**TASK OBJECTIVE**
Write each line again exactly as it is, from the opening line of the records below through the one containing "#[local] Abbreviation none", and add nothing.

^^^^^^^^^^^^^^^^

(* ===== verification/SocketInv.v ===== *)
(** * Sockets: who has a connection

    Every socket call keeps the TCP table well formed and the sockets apart: an
    active TCP socket's connection is open and in no queue, and no two sockets have
    the same one.  A connection is therefore never recycled under the socket that
    uses it.  While a call waits, segments and datagrams arrive and the other
    processes make socket calls of their own; these are steps of the same model, and
    a call of another process that waits itself is the sequence of its steps
    between two of its calls of [sched_yield].  The second part says when the calls
    that wait return. *)

From S2P Require Import Prelude Kmalloc Net Arp Ip Udp Tcp TcpWire TcpTable TcpProto Socket.

Definition fd_ok (fd : Z) : Prop := 0 <= fd < MAX_SOCKETS.

Record sock_wf (s : socket_t) : Prop := {
  sw_conn : so_tcp_conn s = -1 \/ slot (so_tcp_conn s);
  sw_ports : 0 <= so_local_port s < 2 ^ 16 /\ 0 <= so_remote_port s < 2 ^ 16;
  sw_ip : 0 <= so_remote_ip s < 2 ^ 32;
  sw_rx : zlen (so_udp_rx s) = UDP_RX_SIZE /\ 0 <= so_udp_rx_head s < UDP_RX_SIZE /\ 0 <= so_udp_rx_tail s < 2 ^ 16
}.

(** A TCP socket in use with a connection. *)
Definition has_conn (s : socket_t) : Prop := so_active s = true /\ so_type s = SOCK_TCP /\ so_tcp_conn s <> -1.

Section Inv.
Context {N : Type} `{IpLayer N, UdpLayer N}.
#[local] Abbreviation sockets := (sockets N).
#[local] Abbreviation none := (fun _ : Z => False).
Lemma free_fd_spec (v : vfs_) : zlen (g_fds v) = VFS_MAX_FDS ->
  free_fd (g_fds v) = -1 \/ (3 <= free_fd (g_fds v) < VFS_MAX_FDS /\ fd_active (g_fds v).[free_fd (g_fds v)] = false).
Proof.
  intros L. unfold free_fd, VFS_MAX_FDS in *.
  destruct (find_from_spec (fun e => negb (fd_active e)) (drop 3 (g_fds v)) 3 ltac:(lia)) as [[E _]|(k & Hk & E & Fr & _)]; [by left|].
  right. assert (Ld : zlen (drop 3 (g_fds v)) = 61) by (unfold zlen in *; rewrite length_drop; lia). rewrite E. split; [lia|].
  replace ((drop 3 (g_fds v)).[k]) with ((g_fds v).[3 + k]) in Fr; [by apply negb_true_iff in Fr|].
  unfold zget. rewrite lookup_total_drop. f_equal. lia.
Qed.

Lemma install_fd_ok c n flags v :
  vfs_ok v -> borrowed v n ->
  xwp (install_fd ops_of c n flags) v (fun r v' => vfs_ok v' /\
    match r with
    | None => v' = v
    | Some i => exists s, shape s = shape (v_fs v) /\ 3 <= i < VFS_MAX_FDS /\ fd_active (g_fds v).[i] = false /\
        v' = with_fds (g_fds v).[i <- mk_fd n 0 true (caller_pid c)] (with_fs s v)
    end).
Proof.
  intros H B. pose proof B as (Hn & t & Ht & Ho). unfold install_fd. apply xwp_bind, xwp_get.
  destruct (free_fd_spec v (vo_fds v H)) as [E|[R Fr]]; [rewrite E; done|].
  destruct (Z.ltb_spec (free_fd (g_fds v)) 0); [lia|]. set (i := free_fd (g_fds v)) in *. clearbody i.
  apply xwp_bind. eapply xwp_deref_in; [exact Ht|]. intros x Tx _.
  assert (Fin : forall s, shape s = shape (v_fs v) -> vfs_ok (with_fs s v) ->
    vfs_ok (with_fds (g_fds v).[i <- mk_fd n 0 true (caller_pid c)] (with_fs s v))).
  { intros s Es Os. change (g_fds v) with (g_fds (with_fs s v)). apply vfs_ok_set_fd; [done|lia|]. intros _. cbn [fd_node].
    split; [done|]. exists t. cbn [v_fs with_fds with_fs]. rewrite Es. split; [done|]. destruct Ho as [?|Ho]; [by left|right].
    intros h Hh. apply holds_set_fd in Hh; [|exact (vo_fds v H)|lia]. destruct Hh as [(_ & [=] & _)|(_ & Hh)]. by apply (Ho h). }
  apply xwp_bind. destruct (op ops_of op_open x) as [f|] eqn:Ef.
  - apply op_some in Ef. apply xwp_bind. eapply xwp_call_in; [done|by eapply fs_open|exact Ht|]. intros r s Es Os.
    apply xwp_ret, xwp_bind, xwp_mod, xwp_ret. split; [by apply Fin|]. exists s. done.
  - apply xwp_ret, xwp_bind, xwp_mod, xwp_ret. rewrite <- (with_fs_id v) at 2. split; [apply (Fin (v_fs v)); [done|by rewrite with_fs_id]|].
    exists (v_fs v). split; [done|]. split; [lia|]. split; [done|]. by rewrite with_fs_id.
Qed.

(** ** Operations on descriptors *)

Lemma fd_ok_true fd v : fd_ok fd v = true -> 0 <= fd < VFS_MAX_FDS /\ holds v (Some fd) (fd_node (g_fds v).[fd]).
Proof.
  unfold fd_ok. rewrite !andb_true_iff, Z.leb_le, Z.ltb_lt. intros [[A B] C]. split; [done|]. done.
Qed.

Lemma vfs_close_ok fd v :
  vfs_ok v ->
  xwp (vfs_close ops_of fd) v (fun r v' => vfs_ok v' /\
    if fd_ok fd v then r = 0 /\ exists s x, shape (v_fs v) !! fd_node (g_fds v).[fd] = Some x /\
      shape s = (if t_parent x =? 0 then shape (v_fs v) else delete (fd_node (g_fds v).[fd]) (shape (v_fs v))) /\
      v' = with_fs s (with_fds (g_fds v).[fd <- mk_fd 0 0 false 0] v)
    else r = -1 /\ v' = v).
Proof.
  intros H. unfold vfs_close. apply xwp_bind, xwp_get. destruct (fd_ok fd v) eqn:Ok; cbn [negb]; [|by apply xwp_ret].
  destruct (fd_ok_true fd v Ok) as [R Hh]. cbv zeta. set (n := fd_node (g_fds v).[fd]) in *.
  destruct (vo_live v H _ _ Hh) as [x Hx]. assert (Hn : n <> 0) by (intros E; rewrite E, (mo_null _ _ (vo_roots v H)) in Hx; done).
  destruct (Z.eqb_spec n 0); [done|].
  assert (Rel : forall s1, shape s1 = shape (v_fs v) -> vfs_ok (with_fs s1 v) ->
    xwp (lift (release n)) (with_fs s1 v) (fun _ v2 => xwp (xmod (fun v => with_fds (g_fds v).[fd <- mk_fd 0 0 false 0] v) ~;; xret 0) v2
      (fun r v' => vfs_ok v' /\ r = 0 /\ exists s x, shape (v_fs v) !! n = Some x /\
        shape s = (if t_parent x =? 0 then shape (v_fs v) else delete n (shape (v_fs v))) /\
        v' = with_fs s (with_fds (g_fds v).[fd <- mk_fd 0 0 false 0] v)))).
  { intros s1 E1 O1. apply xwp_lift. eapply xwp_release; [cbn [v_fs with_fs]; rewrite E1; exact Hx|]. intros s2 E2.
    cbn [v_fs with_fs] in E2. rewrite E1 in E2.
    apply xwp_bind, xwp_mod, xwp_ret. split; [|split; [done|]; exists s2, x; split; [done|]; split; [done|by destruct v]].
    pose proof (vfs_ok_clear_fd v fd H R) as Oc. change (vfs_ok (with_fs s2 (with_fds (g_fds v).[fd <- mk_fd 0 0 false 0] v))).
    destruct (Z.eqb_spec (t_parent x) 0) as [|Hp]; [by apply vfs_ok_same|]. eapply (vfs_ok_free _ _ n x Oc); [done|done| |done].
    intros h Hc. apply holds_set_fd in Hc; [|exact (vo_fds v H)|done]. destruct Hc as [(_ & [=] & _)|(Nh & Hc)].
    apply Hp. exact (vo_own v H (Some fd) h n x Hh Hc (not_eq_sym Nh) Hx). }
  apply xwp_bind, xwp_bind. eapply xwp_deref_in; [exact Hx|]. intros y Ty _. apply xwp_bind.
  destruct (op ops_of op_close y) as [f|] eqn:Ef.
  - apply op_some in Ef. apply xwp_bind. eapply xwp_call_in; [done|by eapply fs_close|exact Hx|]. intros r s Es Os. by apply xwp_ret, Rel.
  - apply xwp_ret. rewrite <- (with_fs_id v) at 1. apply Rel; [done|]. by rewrite with_fs_id.
Qed.

(** A change of the offset. *)
Lemma vfs_ok_offset v fd off :
  vfs_ok v -> fd_ok fd v = true ->
  vfs_ok (with_fds (g_fds v).[fd <- mk_fd (fd_node (g_fds v).[fd]) off (fd_active (g_fds v).[fd]) (fd_owner_pid (g_fds v).[fd])] v).
Proof.
  intros H Ok. destruct (fd_ok_true fd v Ok) as [R Hh]. apply vfs_ok_set_fd; [done|done|]. cbn [fd_active fd_node]. intros _.
  destruct (vo_live v H _ _ Hh) as [x Hx].
  split; [intros E; rewrite E, (mo_null _ _ (vo_roots v H)) in Hx; done|]. exists x. split; [done|].
  destruct (decide (t_parent x = 0)); [by left|right]. intros h Hc. apply holds_set_fd in Hc; [|exact (vo_fds v H)|done].
  destruct Hc as [(_ & [=] & _)|(Nh & Hc)]. apply n. exact (vo_own v H _ _ _ x Hh Hc (not_eq_sym Nh) Hx).
Qed.

Lemma advance_ok fd n v : vfs_ok v -> fd_ok fd v = true -> vfs_ok (advance fd n v).
Proof. intros H Ok. unfold advance. destruct (0 <? n); [by apply vfs_ok_offset|done]. Qed.

(** What [vfs_read], [vfs_write] and [vfs_readdir] share: a call on the node of
    the descriptor and the new offset. *)
Lemma fd_call_ok {A} (f : fst_ -> A * fst_) (count : A -> Z) fd v x (Q : A -> vfs_ -> Prop) :
  vfs_ok v -> fd_ok fd v = true -> keeps f (fd_node (g_fds v).[fd]) -> shape (v_fs v) !! fd_node (g_fds v).[fd] = Some x ->
  (forall s, shape s = shape (v_fs v) ->
     vfs_ok (advance fd (count (f (v_fs v)).1) (with_fs s v)) -> (f (v_fs v)).2 = s ->
     Q (f (v_fs v)).1 (advance fd (count (f (v_fs v)).1) (with_fs s v))) ->
  xwp (r <~ lift (call f) ;; xmod (advance fd (count r)) ~;; xret r) v Q.
Proof.
  intros H Ok K Hx HQ. apply xwp_bind, xwp_lift, xwp_call, xwp_bind, xwp_mod, xwp_ret.
  pose proof (K _ _ Hx) as E. apply HQ; [done| |done]. apply advance_ok; [by apply vfs_ok_same|exact Ok].
Qed.
(** C23: a group of metadata writes made in a transaction is atomic.  If the
    commit comes back, the blocks outside the journal are as if the writes had
    been made directly, in order.  If the machine stops at any point (at one of
    the armed crash points or in the middle of writing any sector of a slot, of
    the header or of a block in place), then after the next completed replay,
    however often the machine stops again during recovery, those blocks are
    either all as before the transaction or all as after it. *)
Theorem exfs_transaction_atomic us s o s1 :
  ready s -> Forall (fun u => target_ok (base s) (jb s) (jn s) (V s) u.1 /\ zlen u.2 = EXFS_BLOCK_SIZE) us ->
  zlen us <= Z.min EXFS_JOURNAL_MAX_BLOCKS (jn s - 1) -> transaction us s = (o, s1) ->
  (forall r, o = Some r -> r = true /\ forall l, outside (base s) (jb s) (jn s) l -> V s1 l = direct (base s) us (V s) l) /\
  (forall s2, recovers s1 s2 ->
     (o = None /\ forall l, outside (base s) (jb s) (jn s) l -> V s2 l = V s l) \/
     (forall l, outside (base s) (jb s) (jn s) l -> V s2 l = direct (base s) us (V s) l)).
Proof.
  intros Rd F L E. destruct (begin_ok s Rd) as (s3 & E3 & T3 & V3 & B3 & J3 & N3 & C3 & Cm3).
  destruct (meta_writes_spec us s3 T3) as (s4 & E4 & T4 & V4 & B4 & J4 & N4 & Cm4); [by rewrite V3, B3, J3, N3|rewrite C3, N3; lia|].
  unfold transaction, mbind in E. rewrite E3, E4 in E. pose proof (exfs_journal_commit_spec s4 T4) as W. unfold cwp in W. rewrite E in W.
  rewrite B3, Cm3 in Cm4. rewrite B3 in B4. rewrite J3 in J4. rewrite N3 in N4. rewrite V3 in V4. clear E3 T3 V3 B3 J3 N3 C3 Cm3 s3 E4.
  assert (Geo : forall c n a k b d, x_vol s1 = set_cache c n (set_txn a k b d (x_vol s4)) -> base s1 = base s /\ jb s1 = jb s /\ jn s1 = jn s).
  { intros c n a k b d Ev. unfold base, jb, jn. rewrite Ev. done. }
  assert (Rec : forall w s2, base s1 = base s /\ jb s1 = jb s /\ jn s1 = jn s -> recovers s1 s2 -> journal_view (base s) (jb s) (jn s) w (V s1) ->
    forall l, outside (base s) (jb s) (jn s) l -> V s2 l = w l).
  { intros w s2 (<- & <- & <-) Rc J. by apply (recovers_view w s1 s2 Rc J). }
  destruct o as [r|].
  - destruct W as [-> [K1 (c & n & K2) _ K3 K4 K5]]. rewrite B4, J4, N4 in *. apply Geo in K2.
    assert (Ev : forall l, outside (base s) (jb s) (jn s) l -> V s1 l = direct (base s) us (V s) l) by (intros l Hl; rewrite K5 by done; apply Cm4).
    split; [intros r [= <-]; done|]. intros s2 Rc. right. apply Rec; [done|done|]. by apply journal_view_clear.
  - destruct W as ([(c & n & K2) _] & Od & J). apply Geo in K2. rewrite B4, J4, N4, V4 in J.
    split; [done|]. intros s2 Rc. destruct J as [J|J]; [left; split; [done|]; by apply Rec|right]. apply Rec; [done|done|].
    eapply journal_view_mono; [|exact J]. intros l _. apply Cm4.
Qed.


End Blocks.

(** ** A small volume *)

Module JournalDemo.

(** Six blocks on a RAM disk whose power fails; the journal is blocks 1 to 3. *)
Definition NBLOCKS : Z := 6.
Definition NBYTES : nat := Z.to_nat (NBLOCKS * 4096).
Definition sb : exfs_superblock := mk_sb EXFS_MAGIC 1 6 0 0 0 0 0 0 0 0 [] 1 3 0.
Definition vol : exfs_volume := mk_vol sb [] 0 None 0 false 0 (replicate 16 0) (Some (replicate 16 [])).
Abbreviation disk := (Ramdisk.ramdisk * nat)%type.
Definition dev : block_device disk := Powered.powered Ramdisk.g_ramdisk_dev.

(** [n] sectors can be written before the power fails. *)
Definition start (n : nat) : exfs disk :=
  mk_exfs vol (Ramdisk.mk_rd (replicate NBYTES 0) (NBLOCKS * 4096) true, n) 0 audit_init.

Definition updates : list (Z * list Z) := [(4, replicate 4096 7); (5, replicate 4096 9)].

#[local] Abbreviation rd_ok := (fun d : disk => Ramdisk.ramdisk_ok d.1).
#[local] Abbreviation rd_sectors := (fun d : disk => Ramdisk.ramdisk_sectors d.1).

#[local] Instance disk_device : Device dev rd_ok rd_sectors.
Proof. apply Powered.powered_device. exact Ramdisk.ramdisk_device. Qed.

Lemma start_blank n l : 0 <= l < 48 -> rd_sectors (x_dev (start n)) l = Some (replicate 512 0).
Proof.
  intros H. unfold Ramdisk.ramdisk_sectors, start. cbn [fst x_dev Ramdisk.rd_active Ramdisk.rd_size Ramdisk.rd_base]. unfold NBLOCKS.
  destruct (Z.leb_spec 0 l); [|lia]. destruct (Z.ltb_spec l (2 ^ 32)); [|lia]. destruct (Z.leb_spec ((l + 1) * 512) (6 * 4096)); [|lia]. cbn [andb]. f_equal.
  rewrite drop_replicate, take_replicate. f_equal. unfold NBYTES, NBLOCKS. lia.
Qed.

Lemma start_in_range n i : 0 <= i < 6 -> in_range 0 (V (sectors := rd_sectors) (start n)) i.
Proof.
  intros H. split; [lia|]. split; [lia|]. split; [lia|]. intros k Hk. unfold V. rewrite start_blank by lia. by eexists.
Qed.

Lemma start_ready n : ready (dev_ok := rd_ok) (sectors := rd_sectors) (start n).
Proof.
  constructor.
  - constructor; [|done]. split; [done|]. cbn. unfold NBYTES. by rewrite zlen_replicate.
  - by eexists.
  - done.
  - split; [done|]. intros i Hi. cbn in Hi. apply start_in_range. cbn. lia.
  - unfold pending, V. by rewrite start_blank by (cbn; lia).
Qed.

Lemma updates_ok n :
  Forall (fun u => target_ok (base (start n)) (jb (start n)) (jn (start n)) (V (sectors := rd_sectors) (start n)) u.1 /\ zlen u.2 = EXFS_BLOCK_SIZE) updates.
Proof.
  assert (T : forall i, 4 <= i < 6 -> target_ok (base (start n)) (jb (start n)) (jn (start n)) (V (sectors := rd_sectors) (start n)) i).
  { intros i Hi. split; [by apply start_in_range; lia|]. cbn. lia. }
  apply Forall_cons. split; [|apply Forall_cons; split; [|by constructor]]; (split; [apply T; cbn; lia|by cbn [snd]; unfold zlen; rewrite length_replicate]).
Qed.

Lemma exfs_transaction_atomic_witness :
  let s := start 20 in
  let '(o, s1) := transaction (dev := dev) updates s in
  (forall r, o = Some r -> r = true /\ forall l, outside 0 1 3 l -> V (sectors := rd_sectors) s1 l = direct 0 updates (V (sectors := rd_sectors) s) l) /\
  (forall s2, recovers (dev := dev) (dev_ok := rd_ok) (sectors := rd_sectors) s1 s2 ->
     (o = None /\ forall l, outside 0 1 3 l -> V (sectors := rd_sectors) s2 l = V (sectors := rd_sectors) s l) \/
     (forall l, outside 0 1 3 l -> V (sectors := rd_sectors) s2 l = direct 0 updates (V (sectors := rd_sectors) s) l)).
Proof.
  cbv zeta. destruct (transaction updates (start 20)) as [o s1] eqn:E.
  apply (exfs_transaction_atomic (dev := dev) (dev_ok := rd_ok) (sectors := rd_sectors) updates (start 20) o s1); [apply start_ready|apply updates_ok|done|exact E].
Defined.

(** The power fails [n] sectors into the transaction; then the machine restarts. *)
Definition after_crash (n : nat) : option (Z * Z) :=
  let '(_, s1) := transaction (dev := dev) updates (start n) in
  let '(_, s2) := exfs_journal_replay dev (mk_exfs vol ((x_dev s1).1, 100%nat) 0 audit_init) in
  match rd_sectors (x_dev s2) 32, rd_sectors (x_dev s2) 47 with
  | Some a, Some b => Some (a.[0], b.[511])
  | _, _ => None
  end.

(** Before the first sector of the header is written, and after. *)
Example crash_before_header : after_crash 16 = Some (0, 0).
Proof. vm_compute. reflexivity. Qed.
Example crash_in_header : after_crash 17 = Some (7, 9).
Proof. vm_compute. reflexivity. Qed.
Example crash_in_place : after_crash 30 = Some (7, 9).
Proof. vm_compute. reflexivity. Qed.

End JournalDemo.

^^^^^^^^^^^^^^^^

**RESULT FOR THIS EXERCISE**
(* ===== verification/SocketInv.v ===== *)
(** * Sockets: who has a connection

    Every socket call keeps the TCP table well formed and the sockets apart: an
    active TCP socket's connection is open and in no queue, and no two sockets have
    the same one.  A connection is therefore never recycled under the socket that
    uses it.  While a call waits, segments and datagrams arrive and the other
    processes make socket calls of their own; these are steps of the same model, and
    a call of another process that waits itself is the sequence of its steps
    between two of its calls of [sched_yield].  The second part says when the calls
    that wait return. *)

From S2P Require Import Prelude Kmalloc Net Arp Ip Udp Tcp TcpWire TcpTable TcpProto Socket.

Definition fd_ok (fd : Z) : Prop := 0 <= fd < MAX_SOCKETS.

Record sock_wf (s : socket_t) : Prop := {
  sw_conn : so_tcp_conn s = -1 \/ slot (so_tcp_conn s);
  sw_ports : 0 <= so_local_port s < 2 ^ 16 /\ 0 <= so_remote_port s < 2 ^ 16;
  sw_ip : 0 <= so_remote_ip s < 2 ^ 32;
  sw_rx : zlen (so_udp_rx s) = UDP_RX_SIZE /\ 0 <= so_udp_rx_head s < UDP_RX_SIZE /\ 0 <= so_udp_rx_tail s < 2 ^ 16
}.

(** A TCP socket in use with a connection. *)
Definition has_conn (s : socket_t) : Prop := so_active s = true /\ so_type s = SOCK_TCP /\ so_tcp_conn s <> -1.

Section Inv.
Context {N : Type} `{IpLayer N, UdpLayer N}.
#[local] Abbreviation sockets := (sockets N).
#[local] Abbreviation none := (fun _ : Z => False).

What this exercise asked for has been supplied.